Référence : 2010 CF 1328

[TRADUCTION FRANÇAISE CERTIFIÉE, NON RÉVISÉE]

Montréal (Québec), le 24 décembre 2010

En présence de monsieur le juge Martineau

 

ENTRE :

 

EUROCOPTER

(société par actions simplifiée)

 

 

 

demanderesse/

défenderesse reconventionnelle

 

et

 

 

 

BELL HELICOPTER TEXTRON CANADA LIMITÉE

 

 

 

défenderesse/

demanderesse reconventionnelle

 

 

 

 

 

 

MOTIFS DE L’ORDONNANCE ET ORDONNANCE

 

[1]               La défenderesse/demanderesse reconventionnelle (la défenderesse) allègue l’inadmissibilité du rapport d’expert de Murray Wilson daté du 11 novembre 2010 (le rapport Wilson) ainsi que de tout témoignage en personne présenté par Wilson au cours du procès, pour quatre (4) motifs :

·        Le témoignage de Wilson sur le processus d’examen des demandes de brevet et sur la poursuite de la demande de brevet n’est pas pertinent.

·        Le témoignage de Wilson relatif au droit des brevets au Canada constitue un témoignage d’expert qui n'est pas admissible quant au droit interne.

·        Le témoignage de Wilson relatif à l’interprétation du brevet canadien de no 2,207,787 (le brevet 787), qui répond sur le fond aux rapports d’expert de la défenderesse, n'est pas admissible, étant donné que Wilson n’est pas présenté à la Cour comme étant une personne versée dans l’art auquel le brevet se rapporte et qu'il n’est pas qualifié non plus à ce titre.

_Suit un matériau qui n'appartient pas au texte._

(* ===== verification/ExpressionAst.v ===== *)
(** * ExpressionAst: expression trees and their postfix encoding

    Models [Ast] of [crates/automata-ci-workflow-actions/src/expression.rs]:
    the trees the condition compiler builds, the flattening of logical
    operators, their metrics and their emission as instructions. Then relates
    the two sides of the durable format: the programs that the validation of
    [ExpressionProgram] accepts are exactly the emissions of canonical trees
    within the limits. *)

From S2P Require Import Prelude Text Utf8 Float64 ExpressionProgram.

(** ** Trees *)

Inductive Ast :=
| AstLiteral (value : ExpressionLiteral)
| AstNamedValue (name : str)
| AstWildcard
| AstIndex (target index : Ast)
| AstNot (operand : Ast)
| AstCompare (operator : ExpressionComparison) (left_ right_ : Ast)
| AstLogical (operator : ExpressionLogical) (operands : list Ast)
| AstCall (name : str) (arguments : list Ast).

(** Induction that reaches the operands in lists. *)
Section AstInd.
Variable P : Ast → Prop.
Hypothesis Hliteral : ∀ v, P (AstLiteral v).
Hypothesis Hnamed : ∀ n, P (AstNamedValue n).
Hypothesis Hwildcard : P AstWildcard.
Hypothesis Hindex : ∀ t i, P t → P i → P (AstIndex t i).
Hypothesis Hnot : ∀ a, P a → P (AstNot a).
Hypothesis Hcompare : ∀ o l r, P l → P r → P (AstCompare o l r).
Hypothesis Hlogical : ∀ o l, Forall P l → P (AstLogical o l).
Hypothesis Hcall : ∀ n l, Forall P l → P (AstCall n l).

Fixpoint ast_ind' (a : Ast) : P a :=
  let fix go (l : list Ast) : Forall P l :=
    match l with
    | [] => Forall_nil_2 P
    | a :: l => Forall_cons_2 P a l (ast_ind' a) (go l)
    end in
  match a with
  | AstLiteral v => Hliteral v
  | AstNamedValue n => Hnamed n
  | AstWildcard => Hwildcard
  | AstIndex t i => Hindex t i (ast_ind' t) (ast_ind' i)
  | AstNot a => Hnot a (ast_ind' a)
  | AstCompare o l r => Hcompare o l r (ast_ind' l) (ast_ind' r)
  | AstLogical o l => Hlogical o l (go l)
  | AstCall n l => Hcall n l (go l)
  end.
End AstInd.

(** [Ast::logical]: operands with the same operator are flattened. *)
Definition flatten_operand (operator : ExpressionLogical) (operand : Ast) : list Ast :=
  match operand with
  | AstLogical nested_operator nested =>
      if bool_decide (nested_operator = operator) then nested else [operand]
  | _ => [operand]
  end.
Definition ast_logical (operator : ExpressionLogical) (operands : list Ast) : Ast :=
  AstLogical operator (operands ≫= flatten_operand operator).

Definition status_function_names : list str :=
  [lit "always"; lit "success"; lit "failure"; lit "cancelled"].

Fixpoint has_status_function (self : Ast) : bool :=
  match self with
  | AstCall name arguments =>
      bool_decide (name ∈ status_function_names) || existsb has_status_function arguments
  | AstIndex target index => has_status_function target || has_status_function index
  | AstCompare _ left_ right_ => has_status_function left_ || has_status_function right_
  | AstNot operand => has_status_function operand
  | AstLogical _ operands => existsb has_status_function operands
  | AstLiteral _ | AstNamedValue _ | AstWildcard => false
  end.

Record AstMetrics := MkMetrics { metric_nodes : Z; metric_depth : Z }.

(** The loop over operands adds their nodes and keeps the largest depth. *)
Definition metrics_step (m : AstMetrics) (operand : AstMetrics) : AstMetrics :=
  MkMetrics (metric_nodes m + metric_nodes operand)
    (Z.max (metric_depth m) (metric_depth operand)).
Definition metrics_parent (m : AstMetrics) : AstMetrics :=
  MkMetrics (metric_nodes m) (metric_depth m + 1).
(* ===== verification/ExpressionFunctions.v ===== *)
(** * ExpressionFunctions: the functions of the expression language

    Models [crates/automata-ci-expression-actions/src/functions.rs]:
    [contains], [startsWith], [endsWith], [join], [format], [fromJSON] and
    [toJSON] on evaluated values. Text is written through bounded appends; a
    JSON document is read through a budget on its values and their nesting. *)

From S2P Require Import Prelude Text Utf8 Float64 ExpressionValue.

(** ** The JSON library

    [serde_json] drives the visitor of [from_json]. What it visits for a text
    is a tree of the visitor's calls, cut where it meets an error: a sequence
    or map carries whether it was read to its end, and [DFail] stands for an
    error before a value. [json_document] also says whether [end] finds
    nothing but whitespace behind the value. [json_string] is the text
    [to_writer] writes for a string. *)
Inductive document :=
| DNull
| DBool (value : bool)
| DI64 (value : Z)
| DU64 (value : Z)
| DF64 (value : f64)
| DStr (value : str)
| DSeq (elements : list document) (complete : bool)
| DMap (entries : list (str * document)) (complete : bool)
| DFail.

Class SerdeJson := {
  json_document : str → document * bool;
  json_string : str → str
}.

(** The visitor threads the values counted and the allocations made; an error
    is whether the budget was spent. *)
Abbreviation visit := (result bool) (only parsing).

Section Functions.
Context {T : CaseTable}.

(** ** Predicates on text *)

Definition str_contains_str (s pattern : str) : bool := is_some (split_once_str pattern s).

Definition contains_value (arguments : list GithubValue) : eresult GithubValue :=
  match arguments with
  | [a0; a1] =>
      let found :=
        match without_sensitivity a0 with
        | VArray _ values => existsb (λ value, abstract_equal a1 value) values
        | value =>
            if is_primitive value && is_primitive a1 then
              str_contains_str (ordinal_key (to_string value)) (ordinal_key (to_string a1))
            else false
        end in
      Ok (inherit_sensitivity (VBoolean found) (existsb is_sensitive arguments))
  | _ => Err InvalidOperation
  end.

Definition string_predicate (arguments : list GithubValue) (predicate : str → str → bool) :
    eresult GithubValue :=
  match arguments with
  | [a0; a1] =>
      let value :=
        if is_primitive a0 && is_primitive a1 then
          predicate (ordinal_key (to_string a0)) (ordinal_key (to_string a1))
        else false in
      Ok (inherit_sensitivity (VBoolean value) (existsb is_sensitive arguments))
  | _ => Err InvalidOperation
  end.

Definition starts_with_value (arguments : list GithubValue) : eresult GithubValue :=
  string_predicate arguments (λ l r, is_some (strip_prefix r l)).
Definition ends_with_value (arguments : list GithubValue) : eresult GithubValue :=
  string_predicate arguments (λ l r, is_some (strip_suffix r l)).

(** ** Bounded text *)

Definition append_bounded (output value : str) (maximum_bytes : Z) : eresult str :=
  _ ← reject (maximum_bytes <? str_len output + str_len value) ResourceLimit;
  Ok (output ++ value).

(** The elements after the first are preceded by the separator. *)
Fixpoint join_loop (separator : str) (maximum_bytes : Z) (index : nat)
    (values : list GithubValue) (result_ : str) : eresult str :=
  match values with
  | [] => Ok result_
  | value :: values =>
      result_ ← (if Nat.ltb 0 index then append_bounded result_ separator maximum_bytes
                 else Ok result_);
      result_ ← append_bounded result_ (to_string value) maximum_bytes;
      join_loop separator maximum_bytes (S index) values result_
  end.

Definition join_values (arguments : list GithubValue) (maximum_bytes : Z) : eresult GithubValue :=
  match arguments with
  | [] | _ :: _ :: _ :: _ => Err InvalidOperation
  | a0 :: rest =>
      result_ ←
        match without_sensitivity a0 with
        | VArray _ values =>
            let separator :=
              match rest with
              | a1 :: _ => if is_primitive a1 then to_string a1 else lit ","
              | [] => lit ","
              end in
            join_loop separator maximum_bytes 0 values []
        | value =>
            if is_primitive value then
              _ ← reject (maximum_bytes <? str_len (to_string value)) ResourceLimit;
              Ok (to_string value)
            else Ok []
        end;
      Ok (inherit_sensitivity (VString result_) (existsb is_sensitive arguments))
  end.

(** ** Templates *)

(** What [format_template] carries round its loop: the output, the arguments
    evaluated so far with their sensitivity, and the marker of the result. *)
Record FormatState := MkFormat {
  format_output : str;
  format_arguments : list (option (str * bool));
  format_sensitive : bool
}.
Section NodeSoundness.
Context {T : CaseTable} {J : SerdeJson}.
Context (context : GithubEvaluationContext) (limits : GithubExpressionLimits).
Hypothesis Hprovider : provider_ok context.

Lemma call_sound (eval : nat → eresult Evaluated) site name arguments :
  Forall (λ i, sound (eval i)) arguments →
  sound (evaluate_call eval site name arguments context limits).
Proof.
  intros H. unfold evaluate_call. set (n := map to_ascii_lowercase name). cbv zeta.
  destruct (str_eqb n (lit "success")); [auto with automata|].
  destruct (str_eqb n (lit "failure")); [auto with automata|].
  destruct (str_eqb n (lit "always") || str_eqb n (lit "cancelled"));
    [destruct arguments; auto with automata|].
  destruct (str_eqb n (lit "case")); [by apply case_sound|].
  destruct (str_eqb n (lit "format")); [by apply format_sound|].
  destruct (str_eqb n (lit "contains") || str_eqb n (lit "startswith") ||
            str_eqb n (lit "endswith")) eqn:E.
  { apply binary_sound; [|done]. rewrite !orb_true_iff in E. unfold str_eqb in E.
    rewrite !bool_decide_eq_true in E. set_solver. }
  destruct (str_eqb n (lit "join")); [by apply join_sound|].
  unfold evaluate_eager. apply sound_bind; [by apply never_reject|intros _ _].
  apply sound_bind; [by apply arguments_never|]. intros values _.
  apply sound_bind; [|intros v _; apply sound_bind; auto with automata].
  pose proof never_from_json. pose proof never_to_json.
  destruct (str_eqb n (lit "fromjson")); [auto|]. destruct (str_eqb n (lit "tojson")); [auto|].
  apply never_bind; [by apply never_ok_or|]. intros r Hr. apply ok_or_Ok in Hr. by eapply Hprovider.
Qed.

Lemma node_sound (nodes : list Node) (fuel n : nat) :
  arena_ok nodes → (n < fuel)%nat → (n < length nodes)%nat → is_wildcard_node nodes n = false →
  sound (evaluate_node fuel nodes context limits n).
Proof.
  intros Ha. revert n. induction fuel as [|fuel IH]; intros n Hf Hn Hw; [lia|].
  cbn [evaluate_node]. destruct (lookup_lt_is_Some_2 nodes n Hn) as [node Hnode].
  pose proof (Ha n node Hnode) as Hok. unfold is_wildcard_node in Hw. rewrite Hnode in *.
  assert (∀ i, operand_ok nodes n i → sound (evaluate_node fuel nodes context limits i)) as Hop.
  { intros i [Hi Hwi]. apply IH; [lia|lia|done]. }
  destruct node as [v|name| |target index|operand|o l r|o operands|name arguments]; try done.
  - auto with automata.
  - apply sound_bind; auto with automata.
  - destruct Hok as [Ht Hi]. apply sound_eval; [by apply Hop|]. intros e He.
    unfold evaluate_index. destruct (match nodes !! index with Some NWildcard => true | _ => false end)
      eqn:Ewild.
    + rewrite bind_Ok. destruct (evaluated_filtered e) eqn:Ef;
        (apply sound_eval; [|intros; auto with automata]); auto using index_one_sound, index_filtered_sound.
    + cbn match.
      apply sound_bind.
      { apply never_bind; [apply Hop; by split|auto with automata]. }
      intros i _. destruct (evaluated_filtered e) eqn:Ef;
        (apply sound_eval; [|intros; auto with automata]); auto using index_one_sound, index_filtered_sound.
  - apply sound_eval; auto with automata.
  - destruct Hok as [Hl Hr]. do 2 (apply sound_eval; [by apply Hop|intros]). auto with automata.
  - apply logical_sound. eapply Forall_impl; [exact Hok|exact Hop].
  - apply call_sound. eapply Forall_impl; [exact Hok|exact Hop].
Qed.
End NodeSoundness.

(** ** Any larger counter gives the same result *)

Section Fuel.
Context {T : CaseTable} {J : SerdeJson}.
Context (eval eval' : nat → eresult Evaluated).
Abbreviation same := (λ i, eval i = eval' i) (only parsing).

Lemma logical_same operator operands :
  Forall same operands → evaluate_logical eval operator operands = evaluate_logical eval' operator operands.
Proof.
  intros H. unfold evaluate_logical. generalize (plain VNull) as last. generalize false as b.
  induction H as [|i l Hi _ IH]; intros b last; cbn [logical_loop]; [done|].
  rewrite Hi. destruct (eval' i); [|done]. rewrite !bind_Ok. cbv zeta. by rewrite IH.
Qed.
Lemma index_one_marked site target index wildcard limits e :
  is_explicitly_sensitive target = true → index_one site target index wildcard limits = Ok e →
  is_explicitly_sensitive (evaluated_value e) = true.
Proof.
  intros Ht (x & _ & H)%bind_Ok_inv. apply Ok_inj in H as <-. rewrite Ht. apply explicit_inherit.
Qed.

Lemma index_filtered_marked site target index wildcard limits e :
  is_explicitly_sensitive target = true → index_filtered site target index wildcard limits = Ok e →
  is_explicitly_sensitive (evaluated_value e) = true.
Proof.
  intros Ht. unfold index_filtered. destruct (without_sensitivity target); try done.
  intros (x & _ & H)%bind_Ok_inv. apply bind_Ok_inv in H as (y & _ & H).
  apply Ok_inj in H as <-. rewrite Ht. apply explicit_inherit.
Qed.

Lemma index_one_flow site target target' index wildcard limits :
  low target target' → well_marked target → well_marked target' →
  related low_eval (index_one site target index wildcard limits)
    (index_one site target' index wildcard limits).
Proof.
  intros Hl Hw Hw'. destruct (is_explicitly_sensitive target) eqn:Es.
  { intros e f He Hf. apply low_eval_marked; [by eapply index_one_marked|].
    rewrite (low_explicit _ _ Hl) in Es. by eapply index_one_marked. }
  specialize (Hw Es). pose proof Es as Es'. rewrite (low_explicit _ _ Hl) in Es'. specialize (Hw' Es').
  unfold index_one. rewrite Es, Es'. eapply related_bind; [|intros e f Hef; by apply related_Ok, low_eval_inherit].
  destruct Hl as [| | | |arc l k H|arc l k m H|]; try done; cbn [without_sensitivity] in *;
    destruct wildcard; try (apply filtered_array_low; [constructor..]);
    try (apply related_Ok; by apply low_eval_plain; [constructor|..]).
  - simpl in Hw, Hw'. rewrite leaves_elements in *. by apply filtered_array_low.
  - simpl in Hw, Hw'. rewrite leaves_elements in *. apply related_Ok, plain_default_low.
    + destruct index as [i|]; simpl; [|done]. destruct (array_index i) as [n|]; simpl; [|done].
      by apply list_get_low.
    + intros v Hv. destruct index as [i|]; simpl in Hv; [|done].
      destruct (array_index i); simpl in Hv; [|done]. by eapply Forall_lookup_1 in Hw.
    + intros v Hv. destruct index as [i|]; simpl in Hv; [|done].
      destruct (array_index i); simpl in Hv; [|done]. by eapply Forall_lookup_1 in Hw'.
  - simpl in Hw, Hw'. rewrite leaves_entries in *.
    apply filtered_array_low; [|by apply Forall_map..]. simpl.
    clear -H. induction H as [|e f l k [_ He] _ IH]; simpl; by constructor.
  - simpl in Hw, Hw'. rewrite leaves_entries in *. apply related_Ok, plain_default_low.
    + destruct index as [i|]; simpl; [|done].
      destruct (primitive_index_string i) as [n|]; simpl; [|done]. by apply object_get_low.
    + intros v Hv. destruct index as [i|]; simpl in Hv; [|done].
      apply bind_Some in Hv as (key & _ & Hv). exact (object_get_marked _ _ _ _ _ Hw Hv).
    + intros v Hv. destruct index as [i|]; simpl in Hv; [|done].
      apply bind_Some in Hv as (key & _ & Hv). exact (object_get_marked _ _ _ _ _ Hw' Hv).
Qed.

(** An element of a filtered array contributes related values: a marked leaf
    contributes none. *)
Lemma project_low v w index wildcard :
  low v w → leaves_marked v → leaves_marked w →
  Forall2 low (project v index wildcard) (project w index wildcard) ∧
  Forall leaves_marked (project v index wildcard) ∧ Forall leaves_marked (project w index wildcard).
Proof.
  intros Hl Hv Hw. unfold project.
  destruct Hl as [| | | |arc l k H|arc l k m H|p q];
    cbn [without_sensitivity is_explicitly_sensitive inherit_sensitivity]; try by repeat constructor.
  - simpl in Hv, Hw. rewrite leaves_elements in *.
    destruct wildcard; [by rewrite !map_id|].
    destruct index as [i|]; simpl; [|by repeat constructor].
    destruct (array_index i) as [n|]; simpl; [|by repeat constructor].
    pose proof (list_get_low l k n H) as Hn.
    destruct (l !! n) eqn:E1, (k !! n) eqn:E2; try done; simpl; try by repeat constructor.
    eapply Forall_lookup_1 in Hv; [|exact E1]. eapply Forall_lookup_1 in Hw; [|exact E2].
    by repeat constructor.
  - simpl in Hv, Hw. rewrite leaves_entries in *. destruct wildcard.
    + split; [|split; by apply Forall_map]. simpl. clear -H.
      induction H as [|e f l k [_ He] _ IH]; simpl; by constructor.
    + destruct index as [i|]; simpl; [|by repeat constructor].
      destruct (primitive_index_string i) as [n|]; [|by repeat constructor].
      cbn [mbind option_bind]. pose proof (object_get_low arc l k m n H) as Hn.
      destruct (object_get (MkObject arc l m) n) eqn:E1, (object_get (MkObject arc k m) n) eqn:E2;
        try done; simpl; try by repeat constructor.
      apply object_get_marked in E1; [|done]. apply object_get_marked in E2; [|done].
      by repeat constructor.
  - simpl in Hv, Hw. unfold is_primitive in Hv, Hw.
    destruct (without_sensitivity p), (without_sensitivity q); try done; by repeat constructor.
Qed.

Lemma project_loop_flow l k index wildcard limits r s :
  Forall2 low l k → Forall leaves_marked l → Forall leaves_marked k →
  Forall2 low r s → Forall leaves_marked r → Forall leaves_marked s →
  related (λ a b, Forall2 low a b ∧ Forall leaves_marked a ∧ Forall leaves_marked b)
    (project_loop l index wildcard limits r) (project_loop k index wildcard limits s).
Proof.
  intros H. revert r s. induction H as [|v w l k Hvw _ IH]; intros r s Hl Hk Hr Hr1 Hr2;
    cbn [project_loop]; [by apply related_Ok|].
  apply Forall_cons in Hl as [Hv Hl], Hk as [Hw Hk].
  destruct (project_low v w index wildcard Hvw Hv Hw) as (Hp & Hp1 & Hp2).
  eapply (related_bind (λ _ _, True)); [done|]. intros _ _ _.
  apply IH; auto using Forall2_app, Forall_app_2.
Qed.

Lemma index_filtered_flow site target target' index wildcard limits :
  low target target' → well_marked target → well_marked target' →
  related low_eval (index_filtered site target index wildcard limits)
    (index_filtered site target' index wildcard limits).
Proof.
  intros Hl Hw Hw'. destruct (is_explicitly_sensitive target) eqn:Es.
  { intros e f He Hf. apply low_eval_marked; [by eapply index_filtered_marked|].
    rewrite (low_explicit _ _ Hl) in Es. by eapply index_filtered_marked. }
  specialize (Hw Es). pose proof Es as Es'. rewrite (low_explicit _ _ Hl) in Es'. specialize (Hw' Es').
  unfold index_filtered. rewrite Es, Es'.
  destruct Hl as [| | | |arc l k H|arc l k m H|]; try done; cbn [without_sensitivity].
  simpl in Hw, Hw'. rewrite leaves_elements in *.
  eapply related_bind; [by apply project_loop_flow; [..|constructor|constructor|constructor]|].
  intros a b (Hab & Ha & Hb) e f He Hf. unfold value_array in *.
  destruct (reject (is_some (github_value_construction_item_rejection (Z.of_nat (length a)))) _)
    in He; [|done].
  destruct (reject (is_some (github_value_construction_item_rejection (Z.of_nat (length b)))) _)
    in Hf; [|done].
  rewrite !bind_Ok in *. cbn [map_err] in *. rewrite !bind_Ok in *.
  apply Ok_inj in He as <-, Hf as <-. split_and!; simpl.
  - by constructor.
  - by right.
  - intros _. simpl. by apply leaves_elements.
  - intros _. simpl. by apply leaves_elements.
Qed.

·        Le témoignage de Wilson sur la question de savoir si un examinateur de brevets d’invention aurait rejeté les revendications relatives au brevet 787 en se fondant sur les contestations de la défenderesse relatives à l’invalidité n'est ni admissible ni pertinent.

 

[2]               Ce type de requête est le plus souvent présenté comme requête interlocutoire à un protonotaire ou à un autre juge, mais les parties ont demandé que la requête me soit plutôt présentée en ma qualité de juge du procès. La date de début du procès est prévue pour le 10 janvier 2011, dans environ deux semaines.

 

[3]               La cause en question est une action normale en contrefaçon de brevet. L’action principale a été introduite par la demanderesse/défenderesse reconventionnelle (la demanderesse) pour le motif que le train d’atterrissage de l’hélicoptère de la défenderesse viole le brevet 787. La défenderesse nie que son train d’atterrissage d’hélicoptère contrefait les revendications du brevet 787 et a déposé une demande reconventionnelle à l’encontre de la demanderesse afin que le brevet 787 soit déclaré invalide.

 

[4]               En préparation de l’instruction, les parties ont échangé des rapports d’expert. La demanderesse a présenté les rapports d’Andrew H. Logan et d’E. Robert Wood sur la question de la contrefaçon, et les rapports d’Andrew H. Logan, d'E. Robert Wood, de François Malburet et de Murray Wilson sur la question de l’invalidité.

 

[5]               Murray Wilson est un examinateur de brevet à la retraite ayant un baccalauréat en génie mécanique. Il n’a pas de connaissances d’expert particulières en matière de train d’atterrissage d’hélicoptère. Il a 37 ans d’expérience en matière de processus d’examen de brevet et il est reconnu par les deux parties comme étant un expert dans les pratiques du Bureau des brevets.

 

[6]               Le rapport Wilson comprend huit sections, dont les titres et les contenus sont les suivants :

1.      Introduction – M. Wilson se présente et énonce ses qualifications.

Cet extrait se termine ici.